(BRIEF)
How many lines below include the string "conflict"? State the number alone.

(Source data)
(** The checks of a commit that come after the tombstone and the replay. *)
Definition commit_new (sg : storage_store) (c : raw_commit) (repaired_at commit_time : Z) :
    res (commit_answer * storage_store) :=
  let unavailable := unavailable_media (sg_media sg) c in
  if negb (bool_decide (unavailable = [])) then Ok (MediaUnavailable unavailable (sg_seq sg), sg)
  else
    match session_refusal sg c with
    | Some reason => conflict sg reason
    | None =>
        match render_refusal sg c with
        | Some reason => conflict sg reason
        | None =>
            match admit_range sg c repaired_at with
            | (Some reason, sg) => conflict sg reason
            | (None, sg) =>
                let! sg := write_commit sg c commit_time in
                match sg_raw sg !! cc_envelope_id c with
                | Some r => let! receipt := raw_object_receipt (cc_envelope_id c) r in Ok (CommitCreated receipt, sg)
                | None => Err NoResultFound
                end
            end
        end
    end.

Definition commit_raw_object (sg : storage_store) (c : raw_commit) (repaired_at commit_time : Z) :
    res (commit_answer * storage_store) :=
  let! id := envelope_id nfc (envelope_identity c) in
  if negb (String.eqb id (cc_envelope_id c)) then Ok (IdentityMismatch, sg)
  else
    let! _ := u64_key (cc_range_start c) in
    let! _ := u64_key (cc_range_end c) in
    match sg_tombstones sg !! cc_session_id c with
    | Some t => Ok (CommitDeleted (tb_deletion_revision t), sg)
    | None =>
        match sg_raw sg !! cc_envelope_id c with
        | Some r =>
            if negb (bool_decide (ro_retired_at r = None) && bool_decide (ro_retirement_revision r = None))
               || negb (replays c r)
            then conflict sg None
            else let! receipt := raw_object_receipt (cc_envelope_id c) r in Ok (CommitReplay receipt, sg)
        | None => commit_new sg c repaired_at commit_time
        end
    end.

(RESPONSE TO THIS EXERCISE)
4